** Opening AVAILABLE DATA block **

(** * Background job processing, overdue scanner and cache-aside layer

    A shallow embedding of three services of the task-management backend:

    - [Worker]:  [TaskProcessorService] (the BullMQ job processor and its
      error classifier),
    - [Scanner]: [OverdueTasksService] (the hourly overdue scan and its manual
      trigger),
    - [Cache]:   [RedisCacheService] (get / set / delete / deletePattern /
      getOrSet over an ioredis client),
    - [TasksCache]: the cache keys and the cache invalidation of
      [TasksService] ([clearTaskCaches]),
    - [TasksList]: the page description of [TasksService.findAllWithFilters].

    Asynchronous methods are embedded in their sequential order of effects:
    every [await] of one method completes before its next statement runs.
    State touched by a method (job metrics, the log, the job queue, the Redis
    keyspace, the wall clock) is passed explicitly. *)

From stdpp Require Import gmap strings list fin_maps pretty.
From Stdlib Require Import ZArith String Ascii Lia.
From Stdlib Require QArith Qround.

(** ** JavaScript notions shared by the three services *)

Module Js.

(** What a [throw] carries: an [Error] object (its [name] and [message]) or
    some value that is not an [Error]. *)
Inductive Thrown : Type :=
| ErrorObj (name message : string)
| NonError (shown : string).

(** [new Error(msg)] *)
Definition new_Error (msg : string) : Thrown := ErrorObj "Error" msg.

(** [error instanceof Error ? error.message : 'Unknown error'] *)
Definition message_or_unknown (error : Thrown) : string :=
  match error with
  | ErrorObj _ m => m
  | NonError _ => "Unknown error"
  end.

(** How a call ends: it returns a value or throws. *)
Inductive Completion (A : Type) : Type :=
| Returned (a : A)
| Threw (e : Thrown).
Arguments Returned {A} a.
Arguments Threw {A} e.

(** [s.startsWith(p)] *)
Fixpoint startsWith (s p : string) : bool :=
  match p with
  | EmptyString => true
  | String a p' =>
      match s with
      | EmptyString => false
      | String b s' => Ascii.eqb a b && startsWith s' p'
      end
  end.

(** [s.includes(p)]: [p] occurs in [s] at some position. *)
Fixpoint includes (s p : string) : bool :=
  startsWith s p ||
  match s with
  | EmptyString => false
  | String _ s' => includes s' p
  end.

(** Truthiness of a field holding a string or [undefined]:
    [undefined] and the empty string are falsy. *)
Definition truthy (v : option string) : bool :=
  match v with
  | Some s => negb (String.eqb s EmptyString)
  | None => false
  end.

(** [xs.join(sep)] *)
Fixpoint join (sep : string) (xs : list string) : string :=
  match xs with
  | [] => EmptyString
  | [x] => x
  | x :: rest => x +:+ sep +:+ join sep rest
  end.

(** The wall clock: the value of the [n]-th reading of [Date.now()], in
    milliseconds since the epoch. *)
Definition Clock : Type := nat -> Z.

End Js.

Import Js.

(** ** The task table *)

Module Store.

(** The columns of [Task] that the modelled services read or write.
    [dueDate] is in milliseconds since the epoch. *)
Record Task : Type := mkTask {
  id : string;
  title : string;
  dueDate : Z;
  status : string;
  userId : string
}.

(** The members of the [TaskStatus] enum the services name. *)
Definition PENDING : string := "PENDING".
Definition IN_PROGRESS : string := "IN_PROGRESS".
Definition COMPLETED : string := "COMPLETED".

(** The table and the health of the connection: while [outage] holds a
    message, every query rejects with an [Error] of that message. *)
Record Db : Type := mkDb {
  rows : list Task;
  outage : option string
}.

End Store.

Import Store.

(** ** The job processor: [TaskProcessorService] *)

Module Worker.

(** [job.data]: every field may be absent. *)
Record JobData : Type := mkJobData {
  taskId : option string;
  data_status : option string;
  previousStatus : option string;
  data_title : option string;
  data_dueDate : option string;
  data_userId : option string;
  overdueBy : option string
}.

(** [job.opts]: only [attempts] is read. *)
Record JobOpts : Type := mkJobOpts { attempts : option nat }.

(** A BullMQ [Job] as the processor sees it. *)
Record Job : Type := mkJob {
  job_id : string;
  name : string;
  data : option JobData;
  attemptsMade : nat;
  opts : JobOpts
}.

Record JobContext : Type := mkJobContext {
  jobId : string;
  jobName : string;
  attemptNumber : nat;
  maxAttempts : nat
}.

(** The record returned by [categorizeError]. *)
Record ErrorInfo : Type := mkErrorInfo {
  type : string;
  message : string;
  isRetryable : bool;
  category : string
}.

(** [categorizeError]: four groups of substrings of the message, tested in
    this order; the first group that matches decides. *)
Definition categorizeError (error : Thrown) (jobContext : JobContext) : ErrorInfo :=
  let errorMessage := message_or_unknown error in
  if includes errorMessage "database" ||
     includes errorMessage "connection" ||
     includes errorMessage "timeout" ||
     includes errorMessage "ECONNREFUSED"
  then {| type := "DatabaseError"; message := errorMessage;
          isRetryable := true; category := "infrastructure" |}
  else if includes errorMessage "validation" ||
          includes errorMessage "required" ||
          includes errorMessage "invalid"
  then {| type := "ValidationError"; message := errorMessage;
          isRetryable := false; category := "client" |}
  else if includes errorMessage "not found" ||
          includes errorMessage "does not exist"
  then {| type := "NotFoundError"; message := errorMessage;
          isRetryable := false; category := "client" |}
  else if includes errorMessage "network" ||
          includes errorMessage "ENOTFOUND" ||
          includes errorMessage "ETIMEDOUT"
  then {| type := "NetworkError"; message := errorMessage;
          isRetryable := true; category := "infrastructure" |}
  else {| type := "UnknownError"; message := errorMessage;
          isRetryable := true; category := "unknown" |}.

(** [validateJobData]: the validity flag and the list of complaints. *)
Definition validateJobData (job : Job) : bool * list string :=
  match data job with
  | None => (false, ["Job data is missing"])
  | Some d =>
      let errors :=
        if String.eqb (name job) "task-status-update" then
          (if truthy (taskId d) then [] else ["taskId is required for status update"]) ++
          (if truthy (data_status d) then [] else ["status is required for status update"])
        else if String.eqb (name job) "task-created" then
          (if truthy (taskId d) then [] else ["taskId is required for task creation"])
        else if String.eqb (name job) "overdue-tasks-notification" then
          (if truthy (taskId d) then [] else ["taskId is required for overdue notification"]) ++
          (if truthy (data_title d) then [] else ["title is required for overdue notification"]) ++
          (if truthy (data_dueDate d) then [] else ["dueDate is required for overdue notification"])
        else [] in
      (Nat.eqb (List.length errors) 0, errors)
  end.

(** What a handler returns. *)
Inductive HandlerResult : Type :=
| StatusUpdated (task_id : string) (previous : option string) (newStatus task_title : string)
| CreationProcessed (task_id status : option string)
| OverdueProcessed (task_id overdue_by : option string).

(** The value [process] resolves to. *)
Record ProcessResult : Type := mkProcessResult {
  success : bool;
  result : HandlerResult;
  processingTime : Z;
  timestamp : Z
}.

(** The [jobMetrics] counters. *)
Record JobMetrics : Type := mkJobMetrics {
  processed : nat;
  failed : nat;
  totalProcessingTime : Z
}.

(** The lines [process] writes to the logger around a job. *)
Inductive LogEntry : Type :=
| LogProcessing (ctx : JobContext)
| LogCompleted (job : string) (ms : Z)
| LogFailed (ctx : JobContext) (info : ErrorInfo) (ms : Z)
| LogWillRetry (job : string) (next_attempt : nat)
| LogNonRetryable (job : string)
| LogExhausted (job : string).

(** What the processor reads and writes. *)
Record State : Type := mkState {
  db : Db;
  jobMetrics : JobMetrics;
  logs : list LogEntry;
  reads : nat
}.

Section Processor.

Variable clock : Clock.

Definition Date_now (st : State) : Z * State :=
  (clock (reads st),
   {| db := db st; jobMetrics := jobMetrics st; logs := logs st; reads := S (reads st) |}).

Definition log (e : LogEntry) (st : State) : State :=
  {| db := db st; jobMetrics := jobMetrics st; logs := logs st ++ [e]; reads := reads st |}.

Definition set_db (d : Db) (st : State) : State :=
  {| db := d; jobMetrics := jobMetrics st; logs := logs st; reads := reads st |}.

Definition set_metrics (m : JobMetrics) (st : State) : State :=
  {| db := db st; jobMetrics := m; logs := logs st; reads := reads st |}.

(** [TasksService.updateStatus]: one UPDATE by id, [NotFoundException] when
    no row was affected, then the updated row read back. *)
Definition updateStatus (task_id new_status : string) (d : Db)
  : Completion Task * Db :=
  match outage d with
  | Some msg => (Threw (ErrorObj "QueryFailedError" msg), d)
  | None =>
      let hit (t : Task) := String.eqb (id t) task_id in
      let affected := List.length (filter (fun t => hit t = true) (rows d)) in
      if Nat.eqb affected 0
      then (Threw (ErrorObj "NotFoundException" "Task not found"), d)
      else
        let rows' := map (fun t => if hit t
                                   then mkTask (id t) (title t) (dueDate t) new_status (userId t)
                                   else t) (rows d) in
        match filter (fun t => hit t = true) rows' with
        | t :: _ => (Returned t, mkDb rows' None)
        | [] => (Threw (ErrorObj "TypeError" "Cannot read properties of null"), mkDb rows' None)
        end
  end.

Definition get_or_empty (v : option string) : string :=
  match v with Some s => s | None => EmptyString end.

(** [handleStatusUpdate] *)
Definition handleStatusUpdate (job : Job) (d : JobData) (st : State)
  : Completion HandlerResult * State :=
  if negb (truthy (taskId d)) then (Threw (new_Error "Task ID is required"), st)
  else if negb (truthy (data_status d)) then (Threw (new_Error "Status is required"), st)
  else
    let tid := get_or_empty (taskId d) in
    match updateStatus tid (get_or_empty (data_status d)) (db st) with
    | (Returned task, d') =>
        (Returned (StatusUpdated (id task) (previousStatus d) (status task) (title task)),
         set_db d' st)
    | (Threw error, d') =>
        (Threw (new_Error ("Failed to update task " +:+ tid +:+ " status: "
                           +:+ message_or_unknown error)),
         set_db d' st)
    end.

(** [handleTaskCreated] *)
Definition handleTaskCreated (job : Job) (d : JobData) (st : State)
  : Completion HandlerResult * State :=
  (Returned (CreationProcessed (taskId d) (data_status d)), st).

(** [handleOverdueTasks]: only logs, so its guarded block never throws. *)
Definition handleOverdueTasks (job : Job) (d : JobData) (st : State)
  : Completion HandlerResult * State :=
  (Returned (OverdueProcessed (taskId d) (overdueBy d)), st).

(** The guarded block of [process] up to the handler's completion. *)
Definition dispatch (job : Job) (st : State) : Completion HandlerResult * State :=
  let '(isValid, errors) := validateJobData job in
  if negb isValid
  then (Threw (new_Error ("Job validation failed: " +:+ join ", " errors)), st)
  else
    match data job with
    | None => (Threw (ErrorObj "TypeError" "Cannot destructure job.data"), st)
    | Some d =>
        if String.eqb (name job) "task-status-update" then handleStatusUpdate job d st
        else if String.eqb (name job) "task-created" then handleTaskCreated job d st
        else if String.eqb (name job) "overdue-tasks-notification" then handleOverdueTasks job d st
        else (Threw (new_Error ("Unknown job type: " +:+ name job)), st)
    end.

** Closing AVAILABLE DATA block **

- WORK TASK
A single number is required: the count of lines in the records that include the string "Import".

- RESPONSE FOR THIS EXERCISE
4